Анино лицо посерело, словно попало в безрадостный отсвет меркнущего дня.
– «И это называется мужчина? Прохвост! Слоняется по ресторанам без жены. Расточитель и распутник!» – закрутилось в моей голове. Но на деле, должна признаться, я оробела. Я же первый раз в ресторан попала. Меня от неожиданности встречи и от обиды за Эмму точно столбняк хватил.
– А я думала заранее забилась в предвкушении… – не удержалась от пошлости Инна. – С чего это ты так сразу поскучнела?
Аня не ответила, но нервную паузу выдержала, обидчиво подумав: «Ну растерялась, зачем же сразу критиковать?»
– Ты же знаешь, я не по этой части. Не смогла я вмешаться в их разговор непрошеной гостьей, как дура, обалдело уставилась на Федора злым взглядом. Я страдала и досадовала на себя, понимая, что моя неловкость может доставить ему удовольствие.
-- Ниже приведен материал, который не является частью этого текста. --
(* ===== verification/ProcInv.v ===== *)
(** * Reachable process tables

    The kernel on several CPUs as a transition system whose steps are runs of
    the programs of Proc.v, and its invariant.  A step is a piece of code that
    runs under the lock of the process table, up to the switch to or from the
    scheduler, or a piece between two changes that other CPUs can see: [fork]
    and [exit], which work without the lock, take several steps, and the steps
    of other CPUs come in between. *)

From stdpp Require Import base numbers list gmap strings relations.
From Stdlib Require Import ZArith Lia.
From S2P Require Import Prelude Disk Bio Log Blk Kstring Printf Ring Console Pipe Kalloc Fs Icache Vm Spinlock Kernel File Proc ProcSpec ProcTable.

Local Open Scope Z_scope.
Local Open Scope prog_scope.
Local Abbreviation P := (prog (fsk kernel)).

(** ** The machine *)

(** Where a process that does not run goes on. *)
Inductive cont : Type := CFork | CYield (e : bool) | CSleep (lk : lockid) (e : bool) | CWait (e : bool).

(** The kernel, the place of the scheduler's loop of this CPU, where the
    processes go on, what they are in the middle of, and the other CPUs. *)
Record mach : Type := Mach { mk : fsk kernel; spos : nat; conts : nat -> cont; works : nat -> work; others : list other }.

Definition set_cont (i : nat) (c : cont) (f : nat -> cont) : nat -> cont := fun j => if decide (j = i) then c else f j.

(** A run that returns, with whatever the disk does. *)
Definition does {A} (p : P A) (k : fsk kernel) (a : A) (k' : fsk kernel) : Prop :=
  exists S (h : forall o, M S (op_ret o)) s s', run h p (s, k) = Ok a (s', k').

Definition switch_cpu (o : other) (k : kernel) : kernel := set_cpuid (ocid o) (set_kcpu (ocpu o) (set_cur (ocur o) k)).

(** System calls are entered with no lock held. *)
Definition no_lock (m : mach) : Prop := ncli (kcpu (ext (mk m))) = 0.
(** There is not room in memory for so many locks. *)
Definition few_locks (m : mach) : Prop := ncli (kcpu (ext (mk m))) < 2 ^ 31 - 1.

Section machine.
Context (kend kdata trapret forkret : Z).

(** A program that ends in the scheduler, and [wait], which may. *)
Definition to_sched (p : P bool) : P bool := let! e := p in scheduler_back >>> Ret e.
Definition waiting (p : P (Z + bool)) : P (Z + bool) :=
  let! r := p in match r with inl _ => Ret r | inr _ => scheduler_back >>> Ret r end.

(** A process goes on; [inr e] when it goes back to sleep. *)
Definition resume (c : cont) : P (Z + bool) :=
  match c with
  | CFork => forkret_run >>> Ret (inl 0)
  | CYield e => yield2 e >>> Ret (inl 0)
  | CSleep lk e => sleep2 lk e >>> Ret (inl 0)
  | CWait e => waiting (wait2 kend e)
  end.

(** A process that was in [sleep] has to take its lock again. *)
Definition resume_work (c : cont) (w : work) : work := match c with CSleep lk _ => Relock lk w | _ => w end.

Inductive mstep : mach -> mach -> Prop :=
(** [fork] *)
| MAlloc m i r k' : cur (ext (mk m)) = Some i -> works m i = NoWork -> no_lock m ->
    does allocproc1 (mk m) r k' ->
    mstep m (match r with
             | Some np => Mach k' (spos m) (set_cont np CFork (conts m)) (upd_work i (FStack np) (upd_work np NoWork (works m))) (others m)
             | None => Mach k' (spos m) (conts m) (works m) (others m)
             end)
| MStack m i np (ok : bool) k' : cur (ext (mk m)) = Some i -> works m i = FStack np ->
    does (allocproc2 trapret forkret np) (mk m) ok k' ->
    mstep m (Mach k' (spos m) (conts m) (upd_work i (if ok then FCopy np else NoWork) (works m)) (others m))
| MCopy m i np (ok : bool) k' : cur (ext (mk m)) = Some i -> works m i = FCopy np ->
    does (fork_copy kend kdata np) (mk m) ok k' ->
    mstep m (Mach k' (spos m) (conts m) (upd_work i (if ok then FFiles np else NoWork) (works m)) (others m))
| MDup m i np k' : cur (ext (mk m)) = Some i -> works m i = FFiles np -> does (fork_dup np) (mk m) tt k' ->
    mstep m (Mach k' (spos m) (conts m) (upd_work i (FReady np) (works m)) (others m))
| MChild m i np n k' : cur (ext (mk m)) = Some i -> works m i = FReady np -> does (fork_start np) (mk m) n k' ->
    mstep m (Mach k' (spos m) (conts m) (upd_work i (FName np) (works m)) (others m))
| MName m i np k' : cur (ext (mk m)) = Some i -> works m i = FName np -> does (fork_name np) (mk m) tt k' ->
    mstep m (Mach k' (spos m) (conts m) (upd_work i NoWork (works m)) (others m))
(** [exit] *)
| MExit m i : cur (ext (mk m)) = Some i -> works m i = NoWork -> cur (ext (mk m)) <> initproc (ext (mk m)) ->
    mstep m (Mach (mk m) (spos m) (conts m) (upd_work i (XFiles (seq 0 NOFILE)) (works m)) (others m))
| MFile m i fd fds k' : cur (ext (mk m)) = Some i -> works m i = XFiles (fd :: fds) -> does (exit_file kend fd) (mk m) tt k' ->
    mstep m (Mach k' (spos m) (conts m) (upd_work i (XFiles fds) (works m)) (others m))
| MCwd m i k' : cur (ext (mk m)) = Some i -> works m i = XFiles [] -> does exit_cwd (mk m) tt k' ->
    mstep m (Mach k' (spos m) (conts m) (upd_work i XLast (works m)) (others m))
| MZombie m i e k' : cur (ext (mk m)) = Some i -> works m i = XLast -> no_lock m -> does (to_sched exit_last) (mk m) e k' ->
    mstep m (Mach k' (spos m) (conts m) (upd_work i NoWork (works m)) (others m))
(** [wait], [kill], and whatever else only wakes processes *)
| MWait m i r k' : cur (ext (mk m)) = Some i -> works m i = NoWork -> no_lock m -> does (waiting (wait1 kend)) (mk m) r k' ->
    mstep m (Mach k' (spos m) (match r with inl _ => conts m | inr e => set_cont i (CWait e) (conts m) end) (works m) (others m))
| MKill m i n r k' : cur (ext (mk m)) = Some i -> no_lock m -> does (kill n) (mk m) r k' ->
    mstep m (Mach k' (spos m) (conts m) (works m) (others m))
| MRun {A} m (p : P A) a k' : keeps calm p -> does p (mk m) a k' ->
    mstep m (Mach k' (spos m) (conts m) (works m) (others m))
(** giving up the CPU *)
| MYield m i e k' : cur (ext (mk m)) = Some i -> does (to_sched yield1) (mk m) e k' ->
    mstep m (Mach k' (spos m) (set_cont i (CYield e) (conts m)) (works m) (others m))
| MSleep m i lk c e k' : cur (ext (mk m)) = Some i -> (forall l w, works m i <> Relock l w) ->
    lk <> PtableLock -> (forall j, c <> WProc j) -> does (to_sched (sleep1 (Some lk) c)) (mk m) e k' ->
    mstep m (Mach k' (spos m) (set_cont i (CSleep lk e) (conts m)) (works m) (others m))
(** locks other than that of the table *)
| MRelock m i lk w k' : cur (ext (mk m)) = Some i -> works m i = Relock lk w -> few_locks m -> does (sleep3 lk) (mk m) tt k' ->
    mstep m (Mach k' (spos m) (conts m) (upd_work i w (works m)) (others m))
| MAcquire m i l k' : cur (ext (mk m)) = Some i -> l <> PtableLock -> few_locks m -> does (acquire_lk l) (mk m) tt k' ->
    mstep m (Mach k' (spos m) (conts m) (works m) (others m))
| MRelease m i l k' : cur (ext (mk m)) = Some i -> l <> PtableLock -> does (release_lk l) (mk m) tt k' ->
    mstep m (Mach k' (spos m) (conts m) (works m) (others m))
| MHandler m (p : P unit) l k' : l <> PtableLock -> few_locks m -> keeps calm p ->
    does (acquire_lk l >>> p >>> release_lk l) (mk m) tt k' ->
    mstep m (Mach k' (spos m) (conts m) (works m) (others m))
(** the scheduler *)
| MStart m k' : cur (ext (mk m)) = None -> does scheduler_start (mk m) tt k' ->
    mstep m (Mach k' 0 (conts m) (works m) (others m))
| MPick m i k1 r k' : cur (ext (mk m)) = None -> holding (cpuid (ext (mk m))) (ptlock (ext (mk m))) = true ->
    does (scheduler_next (spos m)) (mk m) (Some i) k1 -> does (resume (conts m i)) k1 r k' ->
    mstep m (Mach k' (S i) (match r with inl _ => conts m | inr e => set_cont i (CWait e) (conts m) end)
      (upd_work i (resume_work (conts m i) (works m i)) (works m)) (others m))
| MRound m k' : cur (ext (mk m)) = None -> holding (cpuid (ext (mk m))) (ptlock (ext (mk m))) = true ->
    does (scheduler_next (spos m)) (mk m) None k' ->
    mstep m (Mach k' 0 (conts m) (works m) (others m))
(** another CPU *)
| MCpu m l1 o l2 : others m = l1 ++ o :: l2 ->
    mstep m (Mach (FsK (icache (mk m)) (switch_cpu o (ext (mk m)))) (opos o) (conts m) (works m)
      (l1 ++ Other (cpuid (ext (mk m))) (kcpu (ext (mk m))) (cur (ext (mk m))) (spos m) :: l2)).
Я всегда цепенею от хамства и подлости. – Голос Ани дрогнул.
– И поделом тебе! Застыла на месте, словно в незапланированном восторге. Не семнадцать лет. Со страху цифры своих лет в мозгу местами поменяла? Тебе опять семнадцать? И вообще: причем здесь слово «как»? – весело брякнула Инна. – Наверное, готова была составить им компанию? Как ты насчет того, чтобы с коньячком наперевес… жизнь положить на… алтарь бара, да так, чтобы в стельку. Гуляй – не хочу! – в воображаемом экстазе выдохнула Инна. – Ах, как сладко ёкает сердечко… будто какой-то чертенок сидит внутри и руководит, создавая гармонию между телом и душой. Эх, завьемся в ресторан и упьемся в меру своих сил и денежных возможностей! О это пьянящее удовольствие от игры! О это смертоносное оружие женственности – неуемное кокетство, так мучающее мужчин и дарящее им наслаждение! Оно способно разрушить чуть ли не любое, казалось бы, незыблемое, семейное счастье. «О женщины! Коварство – имя вам!» – игриво продолжила выступать Инна. Глаза ее сияли неестественным, каким-то… щенячьим восторгом.
– Кто свои проблемы и страдания несет в ресторан, а кто веселье. Не убедила ты меня. Женщины редко растворяют свои беды в вине. – Аню от омерзения передернуло. – Но за предложение тебе отдельное особое спасибо. Сейчас разуюсь и, сломя голову, помчусь... Гляди, уже разбежалась… Может, ты позволишь себе некоторое великодушие и перестанешь потешаться надо мной… с ласковостью средневекового палача? Такого рода мысли лучше держать при себе. И вообще, я предпочитаю, чтобы смеялись вместе со мной, но не надо мной, – обидчиво, но грозно заявила Аня. (
– Правда? Без дураков? Мне вообще подобные мысли изгнать из памяти?